Temps de lecture : 2 minutes

J’ai passé 403 200 minutes enfermé. D’abord dans le noir complet, dans l’incapacité de voir quoi que ce soit. Ni lumière, ni formes, ni couleurs. Puis, un jour, une faible lueur. On me laissait désormais distinguer le jour de la nuit. Quelques ombres volant çà et là dans cet espace orangé de jour et disparaissant dans l’ombre de la nuit.

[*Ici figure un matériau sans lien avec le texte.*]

(** X13.  The suggestions of the search box.  For a text that is not empty
    they are at most six, in the order of the catalog, each a record whose
    lower-cased name contains the lower-cased text; a record with such a name
    is missing only when six records before it are listed.  For the empty
    text there is none. *)
Theorem suggestions_listed (value : string) (store : list Obj) (shown : list nat) :
  let lists r :=
    exists name pre post,
      field store r "name" = JStr name
      /\ toLowerCase name = (pre ++ toLowerCase value ++ post)%string in
  suggest value store = Some shown ->
  length shown <= 6
  /\ StronglySorted lt shown
  /\ (forall r, r ∈ shown -> r < length store /\ value <> EmptyString /\ lists r)
  /\ (forall r, r < length store -> value <> EmptyString -> lists r ->
        r ∈ shown \/ (length shown = 6 /\ forall r', r' ∈ shown -> r' < r)).
Proof.
  intros lists. unfold suggest. cbv zeta.
  destruct (negb (ToBoolean (JStr (toLowerCase value)))) eqn:Hval.
  { intros [= <-]. split; [simpl; lia|]. split; [constructor|].
    split; [by intros r ?%elem_of_nil|].
    intros r _ Hne _. apply negb_true_iff in Hval.
    assert (ToBoolean (JStr (toLowerCase value)) = true); [|congruence].
    apply ToBoolean_string. by rewrite toLowerCase_empty. }
  destruct (matchingParks (toLowerCase value) store 0) as [found|] eqn:Hfound; [|done].
  intros [= <-].
  apply matchingParks_filter in Hfound as [Hfound _].
  assert (value <> EmptyString) as Hne.
  { apply negb_false_iff, ToBoolean_string in Hval. by rewrite toLowerCase_empty in Hval. }
  assert (forall r, r ∈ found <-> r < length store /\ lists r) as Hmem.
  { intros r. rewrite Hfound, list_elem_of_In, filter_In, in_seq.
    replace (r - 0) with r by lia. unfold lists. split.
    - intros [Hr Hinc]. split; [lia|].
      destruct (field store r "name") as [| | | |name|]; try done.
      apply includes_spec in Hinc as (pre & post & E). by exists name, pre, post.
    - intros [Hr (name & pre & post & -> & E)]. split; [lia|].
      apply includes_spec. by exists pre, post. }
  assert (StronglySorted lt found) as Hsorted.
  { rewrite Hfound. apply StronglySorted_filter, StronglySorted_seq. }
  split; [rewrite length_take; lia|].
  split.
  { rewrite <- (take_drop 6 found) in Hsorted. by apply StronglySorted_app_1_l in Hsorted. }
  split.
  { intros r Hr. assert (r ∈ found) as Hin.
    { apply list_elem_of_lookup in Hr as [i Hi].
      apply lookup_take_Some in Hi as [Hi _]. by eapply list_elem_of_lookup_2. }
    apply Hmem in Hin as [? ?]. done. }
  intros r Hr _ Hlists.
  assert (r ∈ found) as Hin by by apply Hmem.
  apply list_elem_of_lookup in Hin as [i Hi].
  destruct (decide (i < 6)) as [Hlt|Hge].
  - left. apply list_elem_of_lookup. exists i. by rewrite lookup_take_lt.
  - right. split.
    + rewrite length_take. apply lookup_lt_Some in Hi. lia.
    + intros r' Hr'. apply list_elem_of_lookup in Hr' as [j Hj].
      apply lookup_take_Some in Hj as [Hj Hj6].
      apply (StronglySorted_lookup lt found j i r' r Hsorted); [lia|done|done].
Qed.

Import Gallery.

(** ** The image gallery of a popup *)

Lemma newGallery_shows (n : nat) : 1 <= n -> shows (newGallery n) 0.
Proof.
  intros Hn. destruct n as [|m]; [lia|]. unfold shows, newGallery. cbn [images counter].
  assert (length (true :: replicate m false) = S m) as -> by (simpl; by rewrite length_replicate).
  split; [lia|]. split; [done|].
  intros text. destruct (1 <? S m)%nat; congruence.
Qed.
(** A click on a link, on a page whose listeners are in place. *)
Lemma link_click_step u th i w :
  wired th w → has_menu (page w) → i < navLinks (page w) →
  link_click_ok (dispatch u) i w.
Proof.
  intros Hw [[b Hb] [n Hn]] Hi. unfold link_click_ok.
  rewrite (dispatch_link u th i w b n) by done.
  unfold nav_open. rewrite Hn.
  destruct (contains "is-open" n) eqn:Hc; split; try done. intros _.
  destruct w as [[tb mn k tt bd su mo] st wr ls un].
  unfold aria_expanded; simpl.
  by rewrite contains_remove, getAttribute_setAttribute.
Qed.

(** ** The claims about the menu *)

(** C1.  On [main.js], from the initial state of a page whose markup has the
    attribute mirror the class, every sequence of clicks that contains a
    click on the toggle control (other clicks, on links or on the theme
    toggle, may come between) ends with the class [is-open] and the
    attribute [aria-expanded] in lockstep: open means ["true"] and closed
    means ["false"].  Taking every prefix of a sequence of toggle clicks
    gives the state after each click. *)
Theorem nav_toggle_lockstep (p : Page) (st : gmap string string) (ts : list Target) :
  has_menu p → mirrored p → OnToggleButton ∈ ts →
  lockstep (MainJs.clicks ts (MainJs.load p st)).
Proof.
  intros Hm Hp Hts. destruct (mainjs_load_menu p st Hm) as [Hm' Hin].
  apply (clicks_lockstep MainJs.updateEmoji true (wired true)); auto.
  - intros t w Hw. by apply mainjs_step.
  - apply mainjs_load_wired.
Qed.

Lemma nav_toggle_lockstep_witness :
  has_menu sample_page ∧ mirrored sample_page ∧
  lockstep (MainJs.clicks [OnToggleButton; OnNavLink 1; OnToggleButton; OnToggleButton]
              (MainJs.load sample_page ∅)).
Proof.
  assert (has_menu sample_page) as Hm by (split; eexists; reflexivity).
  assert (mirrored sample_page) as Hp.
  { intros btn nav [= <-] [= <-]. vm_compute. split; intros H; discriminate H. }
  split_and!; [done|done|].
  apply (nav_toggle_lockstep sample_page ∅); [done|done|].
  apply list_elem_of_here.
Defined.

(** C4.  In both page scripts, at any point of a session on a page that has
    the menu, a click on a link of the navigation closes an open menu and
    sets the attribute to ["false"]; on a closed menu it changes nothing at
    all. *)
Theorem nav_link_click (p : Page) (st : gmap string string) (ts : list Target)
    (i : nat) :
  has_menu p → i < navLinks p →
  link_click_ok MainJs.dispatch i (MainJs.clicks ts (MainJs.load p st)) ∧
  link_click_ok IconJs.dispatch i (IconJs.clicks ts (IconJs.load p st)).
Proof.
  intros Hm Hi. split.
  - destruct (mainjs_session p st ts) as [Hw Hs].
    destruct (mainjs_load_menu p st Hm) as [Hm' _].
    apply (link_click_step _ true); [done|by apply (step_menu _ _ Hs)|].
    rewrite (step_links _ _ Hs). by rewrite mainjs_load_eq.
  - destruct (iconjs_session p st ts) as [Hw Hs].
    destruct (iconjs_load_menu p st Hm) as [Hm' _].
    destruct (iconjs_load_frame p st) as (_ & _ & Hk & _).
    apply (link_click_step _ (has_icons p)); [done|by apply (step_menu _ _ Hs)|].
    rewrite (step_links _ _ Hs). by rewrite Hk.
Qed.

Lemma nav_link_click_witness :
  has_menu sample_page ∧ 2 < navLinks sample_page ∧
  link_click_ok MainJs.dispatch 2
    (MainJs.clicks [OnToggleButton] (MainJs.load sample_page ∅)) ∧
  link_click_ok IconJs.dispatch 2
    (IconJs.clicks [OnToggleButton] (IconJs.load sample_page ∅)).
Proof.
  assert (has_menu sample_page) as Hm by (split; eexists; reflexivity).
  assert (2 < navLinks sample_page) as Hi by (simpl; lia).
  split_and!; [done|done|apply nav_link_click|apply nav_link_click]; done.
Defined.
(** * Part II: properties *)

(** ** Machine integers and outcomes *)

Lemma wrap32_small z : 0 <= z <= u32_max -> wrap32 z = z.
Proof. unfold wrap32, u32_max. intros H. apply Z.mod_small. lia. Qed.

Lemma numeric_cast_u32_Done z r : numeric_cast_u32 z = Done r -> r = z /\ 0 <= z <= u32_max.
Proof.
  unfold numeric_cast_u32.
  destruct (0 <=? z) eqn:H1; destruct (z <=? u32_max) eqn:H2; simpl; intros H; inversion H.
  lia.
Qed.

Lemma numeric_cast_i32_Done z r : numeric_cast_i32 z = Done r -> r = z /\ z <= i32_max.
Proof.
  unfold numeric_cast_i32.
  destruct (-2147483648 <=? z) eqn:H1; destruct (z <=? i32_max) eqn:H2; simpl; intros H; inversion H.
  lia.
Qed.

Lemma obind_Done {A B} (m : outcome A) (k : A -> outcome B) b :
  obind m k = Done b -> exists a, m = Done a /\ k a = Done b.
Proof. destruct m; simpl; intros H; try discriminate. eauto. Qed.

Lemma obind_fuel {A B} (m : outcome A) (k : A -> outcome B) :
  obind m k = OutOfFuel -> m = OutOfFuel \/ exists a, m = Done a /\ k a = OutOfFuel.
Proof. destruct m; simpl; intros H; try discriminate; eauto. Qed.

(** ** The halving search *)

Lemma lower_bound_loop_range fuel comp first len :
  0 <= len ->
  first <= lower_bound_loop fuel comp first len <= first + len.
Proof.
  revert first len. induction fuel as [|fuel IH]; intros first len Hlen; simpl; [lia|].
  destruct (0 <? len) eqn:Hpos; [|lia].
  apply Z.ltb_lt in Hpos.
  rewrite Z.shiftr_div_pow2 by lia. change (2 ^ 1) with 2.
  assert (0 <= len / 2 < len) by (split; [apply Z.div_pos; lia | apply Z.div_lt; lia]).
  destruct (comp (first + len / 2)).
  - specialize (IH (first + len / 2 + 1) (len - len / 2 - 1)). lia.
  - specialize (IH first (len / 2)). lia.
Qed.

   J’ai passé 6720 heures enfermé. J’entendais ce martèlement régulier, incessant, qui s’emballait parfois. Et, un jour, une voix lointaine atteignit mes oreilles. Un doux murmure venait m’apaiser et couvrir un peu le brouhaha du perpétuel battement. Je ne distinguais pas les paroles, seulement la mélodie qui me berçait de temps à autre, entrecoupée par d’autres sons que je ne connaissais pas venant de l’extérieur. Certains devinrent familiers, d’autres ne se firent entendre que peu de fois.

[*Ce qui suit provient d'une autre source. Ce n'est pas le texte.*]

(** X17. When the bounded wait of the timeout thread elapses with the
    event clear, the thread runs [_update(Lights.AMBER)] once ([_lights]
    becomes [AMBER], and [set(AMBER)] is called exactly when the mode is
    active) and then sits in the unbounded [wait()]: it cannot be scheduled,
    and no number of ticks changes anything.  So in silence (any events but
    the arrival of a valid datagram) the bounded wait elapses at most once,
    and the fallback is applied at most once unless one was already pending
    (the wait had elapsed, [_update] had not run yet) when the silence
    began.  A valid datagram received during the unbounded wait sets
    [_lights], and the thread then goes back to a bounded wait of the full
    timeout with the event cleared; and from a moment at which the event is
    raised, the bounded wait cannot elapse before as many ticks of silence
    as the timeout have passed, and no fallback is applied before that
    unless one was already pending. *)
Theorem fallback_once_per_silence (self : t) (tl : TrafficLight.t)
    (es : list event) :
  (_update_timeout_thread self = InWaitTimeout 0 ->
   _on_updated self = false ->
   exists s,
     run step [Timeout; Timeout] (self, tl) = Some s /\
     count_along step elapses [Timeout; Timeout] (self, tl) = 1 /\
     count_along step falls_back [Timeout; Timeout] (self, tl) = 1 /\
     _lights (fst s) = AMBER /\
     TrafficLight.calls (snd s) =
       TrafficLight.calls tl ++ (if _is_active self then [AMBER] else []) /\
     _update_timeout_thread (fst s) = InWait /\
     _on_updated (fst s) = false /\
     step Timeout s = None /\
     (forall n, run step (repeat Tick n) s = Some s)) /\
  (forallb silent es = true ->
   count_along step elapses es (self, tl) <= 1 /\
   (_update_timeout_thread self <> AtUpdate ->
    count_along step falls_back es (self, tl) <= 1)) /\
  (forall b rest l,
     _update_timeout_thread self = InWait ->
     _listener_thread self = InRecvfrom ->
     Lights_call (int_of_byte b) = Ok l ->
     exists s,
       run step [Recv (b :: rest); Timeout; Timeout; Timeout] (self, tl) = Some s /\
       _lights (fst s) = l /\
       _on_updated (fst s) = false /\
       _update_timeout_thread (fst s) = InWaitTimeout (_update_timeout self)) /\
  (_on_updated self = true ->
   forallb silent es = true ->
   ticks es < _update_timeout self ->
   count_along step elapses es (self, tl) = 0 /\
   (_update_timeout_thread self <> AtUpdate ->
    count_along step falls_back es (self, tl) = 0)).
Proof.
  split; [|split; [|split]].
  - intros Hp Hf. destruct self as [l a T f lp p]. cbn in Hp, Hf. subst p f.
    exists (mk AMBER a T false lp InWait,
            if a then TrafficLight.set tl AMBER else tl).
    split; [now destruct a|]. split; [now destruct a|].
    split; [now destruct a|]. split; [reflexivity|].
    split; [destruct a; cbn; [reflexivity | now rewrite app_nil_r]|].
    split; [reflexivity|]. split; [reflexivity|]. split; [reflexivity|].
    intros n. now apply ticks_blocked.
  - intros Hs. pose proof (silent_run_elapses_once es (self, tl) Hs) as He.
    split; [exact He|]. intros Hp.
    pose proof (falls_back_after_elapse es (self, tl)) as Hfb.
    assert (pending self = 0) as Hz
      by (unfold pending; now destruct (_update_timeout_thread self)).
    cbn [fst] in Hfb. lia.
  - intros b rest l Hp Hl Hb.
    pose proof (Lights_call_Ok _ _ Hb) as Hv.
    destruct (listener_iteration_valid b rest self tl) as (l' & Hv' & Hit).
    { rewrite <- Hv. apply value_range. }
    assert (l' = l) as -> by (apply value_inj; congruence).
    cbn [run step fst snd]. unfold _listener_thread_start. rewrite Hl, Hit.
    destruct self as [l0 a T f lp p]. cbn in Hp, Hl. subst p lp.
    unfold _update. cbn [_is_active _lights].
    destruct a; cbn; eexists; repeat split.
  - intros Hf Hs Ht.
    assert (count_along step elapses es (self, tl) = 0) as He.
    { apply silent_run_no_elapse; [exact Hs|].
      cbn [fst]. unfold budget. rewrite Hf. cbn. lia. }
    split; [exact He|]. intros Hp.
    pose proof (falls_back_after_elapse es (self, tl)) as Hfb.
    assert (pending self = 0) as Hz
      by (unfold pending; now destruct (_update_timeout_thread self)).
    cbn [fst] in Hfb. lia.
Qed.

End WatchdogFallback.

(* ===================================================================== *)
(** * Properties of [SequenceMode] *)

Section Scheduler.
Context {I : Type} `{Iterator I (Lights * nat)}.
Import SequenceMode.

(** Outside [wait()] the thread does not depend on the event. *)
Lemma thread_ignores_flag (b : bool) (s : t I * TrafficLight.t) :
  _thread (fst s) <> InWait ->
  step Thread (with_flag b s) = with_flag b <$> step Thread s.
Proof.
  destruct s as [[f it p] tl]. cbn [fst _thread]. intros Hp.
  unfold with_flag. cbn [step fst snd _thread _lights_intervals_iterator].
  unfold _thread_start. cbn [_thread _on_activated _lights_intervals_iterator].
  destruct p as [| |[|r]|e]; try reflexivity; [congruence|].
  now destruct (next it) as [[[lights interval]|e] it'].
Qed.

Lemma tick_ignores_flag (b : bool) (s : t I * TrafficLight.t) :
  step Tick (with_flag b s) = with_flag b <$> step Tick s.
Proof.
  destruct s as [[f it p] tl]. unfold with_flag. cbn [step fst snd].
  unfold tick. cbn [_thread _on_activated _lights_intervals_iterator].
  now destruct p as [| |[|r]|e].
Qed.

(** A pause runs in full: until its ticks have passed, whatever [enter()]
    and [exit()] are called, the thread is in the same [sleep], and has
    neither called [set] nor touched the iterator. *)
Lemma pause_in_full (es : list event) (s s' : t I * TrafficLight.t) (r : nat) :
  _thread (fst s) = InSleep r ->
  run step es s = Some s' ->
  elapsed es < r ->
  _thread (fst s') = InSleep (r - elapsed es) /\
  _lights_intervals_iterator (fst s') = _lights_intervals_iterator (fst s) /\
  snd s' = snd s.
Proof.
  revert s r. induction es as [|e es IH]; intros [[f it p] tl] r Hp Hr Ht.
  - cbn in Hr. injection Hr as <-. cbn in *. now rewrite Nat.sub_0_r.
  - cbn [fst _thread] in Hp. subst p. cbn [run] in Hr.
    unfold elapsed in *. cbn [List.filter] in Ht |- *.
    destruct e; cbn [is_tick length step fst snd] in *.
    + destruct r as [|r]; [lia|]. unfold tick in Hr. cbn [_thread] in Hr.
      apply IH with (r := r) in Hr; [|reflexivity|lia]. exact Hr.
    + unfold _thread_start in Hr. cbn [_thread] in Hr.
      destruct r; [lia | discriminate].
    + apply IH with (r := r) in Hr; [exact Hr | reflexivity | exact Ht].
    + apply IH with (r := r) in Hr; [exact Hr | reflexivity | exact Ht].
Qed.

   J’ai passé 280 jours enfermé, avec pour seul repère des effluves de roses, de vanille et de miel allant et venant, agrémentés parfois d’un parfum mentholé de santal et de cèdre. Ce dernier intervenait plus souvent quand la faible lueur s’éteignait. Je ne comprenais pas pourquoi, mais j’avais tout le temps de le remarquer.


   J’ai passé 40 semaines enfermé. Avec pour seule distraction pour mon palais, de l’eau, tiède, à volonté. Son goût changeait chaque jour. Tantôt sucré, tantôt salé. Un goût parfois doux et agréable, parfois amer et déplaisant. Encore une fois, je n’avais aucun contrôle là-dessus, et aucun moyen d’en aviser mon ravisseur, ni même de lui demander pourquoi il m’imposait tout cela.


   J’ai passé 9 mois enfermé. Dans un espace étendu dans un premier temps, mais qui semblait se restreindre, m’écrasant un peu plus chaque jour. À tel point que je finis enlacé par les murs, me débattant pour gagner un peu de place, pour pouvoir étirer mes muscles endoloris.

   Puis, un jour, sans que je ne comprenne ni comment ni pourquoi, la lumière s’est intensifiée, le martèlement s’est arrêté, les effluves de roses et de santal se sont renforcés, l’eau tiède s’en est allée et les murs m’ont écrasé. Pendant de longues minutes, j’ai senti leur étreinte me broyer et, l’instant d’après, me repousser. Mon cœur s’arrêtait quelques secondes à chaque pression avant de repartir de plus belle. Tout ce que je connaissais se transformait, disparaissait ou s’amplifiait.


   C’est alors que je me suis posé cette question : quand tout ce que vous connaissez se dérobe, que chaque sensation vous échappe, que tout ce que vous avez vu, entendu, senti, goûté et touché jusqu’alors disparaît peu à peu pour laisser place à d’autres visions, d’autres sons, d’autres odeurs, d’autres goûts, d’autres perceptions, est-ce cela que l’on ressent lorsque l’on meurt ?

   Après ce tumulte qui m’a semblé durer des heures, enfin, j’avais la réponse : la naissance est une forme de mort et celle-ci, une forme de renaissance.